* WHAT YOU WILL DO *
Below are entries; output exactly the lines from the one with "Definition err_netlink (h" to the one with "Proof. intros Hr.", both included, and nothing else.

Saved entries:
####################

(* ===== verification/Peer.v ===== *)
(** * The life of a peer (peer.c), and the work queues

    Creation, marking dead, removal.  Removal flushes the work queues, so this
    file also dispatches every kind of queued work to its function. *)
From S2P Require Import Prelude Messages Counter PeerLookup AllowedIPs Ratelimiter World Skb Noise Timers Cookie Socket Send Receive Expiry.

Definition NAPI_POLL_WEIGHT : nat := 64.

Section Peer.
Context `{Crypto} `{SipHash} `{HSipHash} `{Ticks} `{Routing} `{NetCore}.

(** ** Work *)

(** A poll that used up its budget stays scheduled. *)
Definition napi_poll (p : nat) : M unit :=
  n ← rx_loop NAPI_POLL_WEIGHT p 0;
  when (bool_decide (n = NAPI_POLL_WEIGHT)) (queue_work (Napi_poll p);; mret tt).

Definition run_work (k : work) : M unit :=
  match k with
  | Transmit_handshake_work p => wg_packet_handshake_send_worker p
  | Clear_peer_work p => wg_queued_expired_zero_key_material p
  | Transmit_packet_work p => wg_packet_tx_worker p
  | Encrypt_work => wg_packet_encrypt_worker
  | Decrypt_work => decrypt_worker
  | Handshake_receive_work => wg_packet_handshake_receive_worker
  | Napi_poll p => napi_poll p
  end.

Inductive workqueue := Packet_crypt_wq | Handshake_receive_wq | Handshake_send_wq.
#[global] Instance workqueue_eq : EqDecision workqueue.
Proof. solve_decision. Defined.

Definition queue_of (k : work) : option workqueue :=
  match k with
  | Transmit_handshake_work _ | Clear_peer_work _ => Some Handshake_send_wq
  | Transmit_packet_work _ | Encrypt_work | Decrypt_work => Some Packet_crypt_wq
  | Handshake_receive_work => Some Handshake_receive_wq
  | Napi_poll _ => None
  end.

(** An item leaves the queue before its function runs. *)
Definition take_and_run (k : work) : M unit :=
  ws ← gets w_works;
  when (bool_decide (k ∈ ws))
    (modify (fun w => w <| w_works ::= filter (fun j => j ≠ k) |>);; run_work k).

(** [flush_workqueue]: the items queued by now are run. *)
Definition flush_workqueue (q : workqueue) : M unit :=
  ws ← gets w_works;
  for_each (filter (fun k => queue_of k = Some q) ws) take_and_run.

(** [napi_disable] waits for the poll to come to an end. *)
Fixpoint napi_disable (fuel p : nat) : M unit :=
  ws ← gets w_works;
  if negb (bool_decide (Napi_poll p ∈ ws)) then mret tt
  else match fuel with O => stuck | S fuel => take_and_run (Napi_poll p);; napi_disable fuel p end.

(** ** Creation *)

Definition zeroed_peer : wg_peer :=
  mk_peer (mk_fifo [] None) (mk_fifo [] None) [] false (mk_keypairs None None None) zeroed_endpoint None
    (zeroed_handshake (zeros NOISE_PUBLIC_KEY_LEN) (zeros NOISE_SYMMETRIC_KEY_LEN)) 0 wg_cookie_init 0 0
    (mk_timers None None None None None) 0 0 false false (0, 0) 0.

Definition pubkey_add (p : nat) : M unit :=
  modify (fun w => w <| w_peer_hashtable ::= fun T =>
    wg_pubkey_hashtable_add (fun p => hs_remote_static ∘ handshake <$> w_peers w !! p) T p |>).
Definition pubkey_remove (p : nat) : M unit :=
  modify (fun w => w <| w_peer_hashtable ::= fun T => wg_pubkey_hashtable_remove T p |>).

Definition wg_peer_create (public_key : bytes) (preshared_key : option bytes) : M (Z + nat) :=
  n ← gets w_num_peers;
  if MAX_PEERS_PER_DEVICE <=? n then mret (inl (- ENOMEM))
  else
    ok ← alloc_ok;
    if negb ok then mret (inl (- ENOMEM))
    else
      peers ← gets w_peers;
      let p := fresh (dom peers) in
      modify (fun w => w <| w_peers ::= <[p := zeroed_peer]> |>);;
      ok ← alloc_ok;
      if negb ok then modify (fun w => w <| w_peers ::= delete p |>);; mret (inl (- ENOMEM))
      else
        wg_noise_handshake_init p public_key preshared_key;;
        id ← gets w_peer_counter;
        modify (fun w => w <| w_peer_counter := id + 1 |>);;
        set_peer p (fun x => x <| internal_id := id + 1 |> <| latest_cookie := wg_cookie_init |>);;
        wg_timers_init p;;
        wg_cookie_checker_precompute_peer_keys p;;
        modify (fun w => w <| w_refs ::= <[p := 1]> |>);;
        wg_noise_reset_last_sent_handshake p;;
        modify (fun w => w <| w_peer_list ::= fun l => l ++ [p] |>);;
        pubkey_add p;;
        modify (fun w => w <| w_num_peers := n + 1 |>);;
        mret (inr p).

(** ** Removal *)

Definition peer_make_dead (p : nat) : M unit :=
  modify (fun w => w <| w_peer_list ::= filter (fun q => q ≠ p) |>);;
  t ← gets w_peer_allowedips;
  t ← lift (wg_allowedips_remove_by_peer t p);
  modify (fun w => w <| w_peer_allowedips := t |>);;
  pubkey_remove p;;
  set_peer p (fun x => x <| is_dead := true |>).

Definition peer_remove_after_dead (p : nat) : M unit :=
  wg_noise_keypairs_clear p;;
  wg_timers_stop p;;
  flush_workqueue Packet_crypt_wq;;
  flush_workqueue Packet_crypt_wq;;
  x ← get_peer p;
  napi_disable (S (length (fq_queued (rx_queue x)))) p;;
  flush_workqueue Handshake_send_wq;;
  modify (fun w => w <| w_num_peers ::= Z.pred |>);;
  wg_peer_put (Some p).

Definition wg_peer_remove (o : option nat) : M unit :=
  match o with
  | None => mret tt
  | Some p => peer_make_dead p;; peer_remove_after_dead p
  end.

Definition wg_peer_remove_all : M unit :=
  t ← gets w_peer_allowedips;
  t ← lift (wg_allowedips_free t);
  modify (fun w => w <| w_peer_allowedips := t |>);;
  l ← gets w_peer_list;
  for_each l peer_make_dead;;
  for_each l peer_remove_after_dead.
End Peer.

####################

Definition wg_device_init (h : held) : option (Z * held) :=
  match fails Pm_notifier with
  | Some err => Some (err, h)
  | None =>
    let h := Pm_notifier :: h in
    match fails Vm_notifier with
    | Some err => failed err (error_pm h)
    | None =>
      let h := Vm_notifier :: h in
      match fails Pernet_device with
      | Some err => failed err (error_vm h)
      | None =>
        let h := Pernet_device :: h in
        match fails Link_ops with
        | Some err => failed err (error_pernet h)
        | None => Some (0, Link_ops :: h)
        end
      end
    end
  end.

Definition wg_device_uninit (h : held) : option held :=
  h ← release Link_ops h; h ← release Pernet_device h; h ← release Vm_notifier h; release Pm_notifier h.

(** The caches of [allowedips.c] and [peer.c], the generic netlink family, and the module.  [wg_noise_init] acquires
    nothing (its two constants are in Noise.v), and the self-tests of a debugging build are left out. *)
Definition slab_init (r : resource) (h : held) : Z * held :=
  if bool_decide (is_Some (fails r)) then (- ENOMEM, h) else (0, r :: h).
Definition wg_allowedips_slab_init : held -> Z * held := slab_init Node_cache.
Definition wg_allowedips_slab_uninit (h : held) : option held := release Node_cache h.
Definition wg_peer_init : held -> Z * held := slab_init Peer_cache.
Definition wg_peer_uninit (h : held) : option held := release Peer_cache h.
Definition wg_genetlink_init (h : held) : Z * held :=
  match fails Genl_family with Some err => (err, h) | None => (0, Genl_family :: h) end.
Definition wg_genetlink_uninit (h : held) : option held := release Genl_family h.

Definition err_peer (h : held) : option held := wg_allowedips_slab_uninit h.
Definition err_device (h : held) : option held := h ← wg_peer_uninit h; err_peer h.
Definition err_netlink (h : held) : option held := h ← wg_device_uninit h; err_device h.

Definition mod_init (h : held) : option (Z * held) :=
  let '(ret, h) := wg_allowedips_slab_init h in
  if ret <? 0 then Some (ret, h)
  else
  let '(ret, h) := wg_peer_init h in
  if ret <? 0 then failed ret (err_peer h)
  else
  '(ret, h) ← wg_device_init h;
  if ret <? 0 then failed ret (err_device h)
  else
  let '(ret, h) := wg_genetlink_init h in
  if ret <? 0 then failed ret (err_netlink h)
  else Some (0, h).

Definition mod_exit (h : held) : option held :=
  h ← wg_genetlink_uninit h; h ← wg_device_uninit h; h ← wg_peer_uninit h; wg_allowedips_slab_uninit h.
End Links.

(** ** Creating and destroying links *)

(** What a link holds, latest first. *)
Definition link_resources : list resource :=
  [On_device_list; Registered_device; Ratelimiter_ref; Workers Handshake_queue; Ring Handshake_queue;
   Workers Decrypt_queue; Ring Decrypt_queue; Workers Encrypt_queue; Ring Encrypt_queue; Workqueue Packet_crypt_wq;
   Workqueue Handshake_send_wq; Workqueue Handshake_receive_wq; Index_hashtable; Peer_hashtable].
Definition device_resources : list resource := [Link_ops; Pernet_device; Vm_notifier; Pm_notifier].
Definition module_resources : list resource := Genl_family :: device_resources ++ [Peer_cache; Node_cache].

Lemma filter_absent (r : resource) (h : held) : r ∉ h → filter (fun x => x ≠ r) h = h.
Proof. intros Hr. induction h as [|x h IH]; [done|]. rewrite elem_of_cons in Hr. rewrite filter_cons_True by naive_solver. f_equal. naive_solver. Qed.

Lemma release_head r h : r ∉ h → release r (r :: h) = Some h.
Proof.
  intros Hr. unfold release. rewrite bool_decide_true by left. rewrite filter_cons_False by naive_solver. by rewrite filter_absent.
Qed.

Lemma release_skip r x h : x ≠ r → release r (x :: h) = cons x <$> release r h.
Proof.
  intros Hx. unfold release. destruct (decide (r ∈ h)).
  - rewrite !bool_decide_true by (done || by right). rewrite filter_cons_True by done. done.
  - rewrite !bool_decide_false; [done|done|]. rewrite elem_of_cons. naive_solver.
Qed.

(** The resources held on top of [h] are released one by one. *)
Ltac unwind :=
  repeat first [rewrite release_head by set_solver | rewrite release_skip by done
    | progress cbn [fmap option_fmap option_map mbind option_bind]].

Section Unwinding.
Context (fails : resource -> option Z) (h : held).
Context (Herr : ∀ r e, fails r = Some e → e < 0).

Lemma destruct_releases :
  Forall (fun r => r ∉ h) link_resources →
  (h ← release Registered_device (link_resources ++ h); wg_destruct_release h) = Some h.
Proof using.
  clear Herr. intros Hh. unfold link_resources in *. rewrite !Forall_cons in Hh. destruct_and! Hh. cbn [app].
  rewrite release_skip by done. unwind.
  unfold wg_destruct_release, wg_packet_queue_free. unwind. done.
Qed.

####################

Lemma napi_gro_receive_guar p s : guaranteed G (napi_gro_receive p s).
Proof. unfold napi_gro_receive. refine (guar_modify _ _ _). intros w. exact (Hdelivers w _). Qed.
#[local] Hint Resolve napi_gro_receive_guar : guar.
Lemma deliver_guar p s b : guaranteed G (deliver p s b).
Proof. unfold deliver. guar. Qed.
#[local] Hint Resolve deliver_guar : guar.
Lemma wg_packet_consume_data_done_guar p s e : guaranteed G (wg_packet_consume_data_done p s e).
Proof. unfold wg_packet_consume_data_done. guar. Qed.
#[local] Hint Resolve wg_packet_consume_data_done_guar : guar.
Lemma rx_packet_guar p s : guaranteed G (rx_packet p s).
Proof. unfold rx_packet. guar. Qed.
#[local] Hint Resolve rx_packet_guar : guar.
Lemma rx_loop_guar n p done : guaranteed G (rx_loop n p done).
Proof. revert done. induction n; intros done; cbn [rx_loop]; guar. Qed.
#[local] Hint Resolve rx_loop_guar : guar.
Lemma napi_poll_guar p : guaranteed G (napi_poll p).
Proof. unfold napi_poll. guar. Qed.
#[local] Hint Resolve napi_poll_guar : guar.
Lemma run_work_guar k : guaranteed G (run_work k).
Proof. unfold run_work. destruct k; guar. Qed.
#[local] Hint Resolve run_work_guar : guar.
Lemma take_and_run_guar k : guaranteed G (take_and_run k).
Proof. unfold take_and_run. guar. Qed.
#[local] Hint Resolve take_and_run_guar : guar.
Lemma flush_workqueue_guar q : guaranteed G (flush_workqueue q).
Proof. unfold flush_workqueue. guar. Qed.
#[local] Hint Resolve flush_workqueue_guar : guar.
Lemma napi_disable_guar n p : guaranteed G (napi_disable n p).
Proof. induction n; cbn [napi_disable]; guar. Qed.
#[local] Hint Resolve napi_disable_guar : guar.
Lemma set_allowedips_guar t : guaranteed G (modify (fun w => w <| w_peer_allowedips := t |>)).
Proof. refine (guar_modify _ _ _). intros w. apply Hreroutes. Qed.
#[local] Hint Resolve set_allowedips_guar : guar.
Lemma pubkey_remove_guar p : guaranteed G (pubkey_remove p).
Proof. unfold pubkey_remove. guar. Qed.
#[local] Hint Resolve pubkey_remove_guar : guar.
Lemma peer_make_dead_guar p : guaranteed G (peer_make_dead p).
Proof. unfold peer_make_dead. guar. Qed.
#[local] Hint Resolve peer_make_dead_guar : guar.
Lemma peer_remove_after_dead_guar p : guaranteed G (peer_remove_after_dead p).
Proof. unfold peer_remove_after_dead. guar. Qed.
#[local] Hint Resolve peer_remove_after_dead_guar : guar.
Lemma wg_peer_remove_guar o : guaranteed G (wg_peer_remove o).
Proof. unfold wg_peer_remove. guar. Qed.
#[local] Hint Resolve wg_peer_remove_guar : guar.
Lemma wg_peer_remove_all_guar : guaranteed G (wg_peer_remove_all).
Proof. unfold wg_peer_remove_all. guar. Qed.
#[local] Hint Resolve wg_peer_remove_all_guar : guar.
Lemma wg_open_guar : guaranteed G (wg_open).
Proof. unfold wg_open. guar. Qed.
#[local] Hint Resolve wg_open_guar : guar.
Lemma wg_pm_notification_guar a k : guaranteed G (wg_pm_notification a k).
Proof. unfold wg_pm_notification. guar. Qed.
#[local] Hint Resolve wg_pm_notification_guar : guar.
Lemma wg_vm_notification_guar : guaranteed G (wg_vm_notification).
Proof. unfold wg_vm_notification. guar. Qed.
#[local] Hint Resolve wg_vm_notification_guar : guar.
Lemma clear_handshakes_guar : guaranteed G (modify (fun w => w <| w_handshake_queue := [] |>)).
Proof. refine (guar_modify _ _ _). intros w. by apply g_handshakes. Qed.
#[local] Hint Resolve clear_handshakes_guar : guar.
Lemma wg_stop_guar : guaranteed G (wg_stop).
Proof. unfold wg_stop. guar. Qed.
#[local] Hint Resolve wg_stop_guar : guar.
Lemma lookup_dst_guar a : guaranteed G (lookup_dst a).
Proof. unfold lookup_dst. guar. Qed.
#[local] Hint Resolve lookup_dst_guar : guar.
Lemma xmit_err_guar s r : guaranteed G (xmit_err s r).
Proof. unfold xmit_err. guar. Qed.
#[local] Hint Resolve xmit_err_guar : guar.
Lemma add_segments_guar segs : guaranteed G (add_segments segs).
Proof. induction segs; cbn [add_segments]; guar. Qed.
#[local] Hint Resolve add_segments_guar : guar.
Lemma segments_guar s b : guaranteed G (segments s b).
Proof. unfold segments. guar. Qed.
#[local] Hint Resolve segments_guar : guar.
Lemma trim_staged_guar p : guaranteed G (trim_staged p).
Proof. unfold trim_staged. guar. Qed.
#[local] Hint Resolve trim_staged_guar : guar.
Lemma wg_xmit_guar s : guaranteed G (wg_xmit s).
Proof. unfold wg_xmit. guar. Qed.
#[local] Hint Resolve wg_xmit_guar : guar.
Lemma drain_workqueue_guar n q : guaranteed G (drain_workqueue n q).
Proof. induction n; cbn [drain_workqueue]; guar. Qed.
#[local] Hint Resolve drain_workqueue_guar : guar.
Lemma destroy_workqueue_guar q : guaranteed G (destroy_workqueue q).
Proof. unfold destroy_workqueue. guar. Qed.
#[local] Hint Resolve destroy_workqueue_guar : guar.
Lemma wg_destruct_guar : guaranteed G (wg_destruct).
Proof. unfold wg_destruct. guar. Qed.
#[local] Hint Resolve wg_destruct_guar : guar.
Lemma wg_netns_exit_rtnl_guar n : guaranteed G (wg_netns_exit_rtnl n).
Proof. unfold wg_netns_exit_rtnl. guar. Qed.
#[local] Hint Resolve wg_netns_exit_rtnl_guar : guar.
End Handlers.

####################

* ANSWER BELOW *
Definition err_netlink (h : held) : option held := h ← wg_device_uninit h; err_device h.

Definition mod_init (h : held) : option (Z * held) :=
  let '(ret, h) := wg_allowedips_slab_init h in
  if ret <? 0 then Some (ret, h)
  else
  let '(ret, h) := wg_peer_init h in
  if ret <? 0 then failed ret (err_peer h)
  else
  '(ret, h) ← wg_device_init h;
  if ret <? 0 then failed ret (err_device h)
  else
  let '(ret, h) := wg_genetlink_init h in
  if ret <? 0 then failed ret (err_netlink h)
  else Some (0, h).

Definition mod_exit (h : held) : option held :=
  h ← wg_genetlink_uninit h; h ← wg_device_uninit h; h ← wg_peer_uninit h; wg_allowedips_slab_uninit h.
End Links.

(** ** Creating and destroying links *)

(** What a link holds, latest first. *)
Definition link_resources : list resource :=
  [On_device_list; Registered_device; Ratelimiter_ref; Workers Handshake_queue; Ring Handshake_queue;
   Workers Decrypt_queue; Ring Decrypt_queue; Workers Encrypt_queue; Ring Encrypt_queue; Workqueue Packet_crypt_wq;
   Workqueue Handshake_send_wq; Workqueue Handshake_receive_wq; Index_hashtable; Peer_hashtable].
Definition device_resources : list resource := [Link_ops; Pernet_device; Vm_notifier; Pm_notifier].
Definition module_resources : list resource := Genl_family :: device_resources ++ [Peer_cache; Node_cache].

Lemma filter_absent (r : resource) (h : held) : r ∉ h → filter (fun x => x ≠ r) h = h.
Proof. intros Hr. induction h as [|x h IH]; [done|]. rewrite elem_of_cons in Hr. rewrite filter_cons_True by naive_solver. f_equal. naive_solver. Qed.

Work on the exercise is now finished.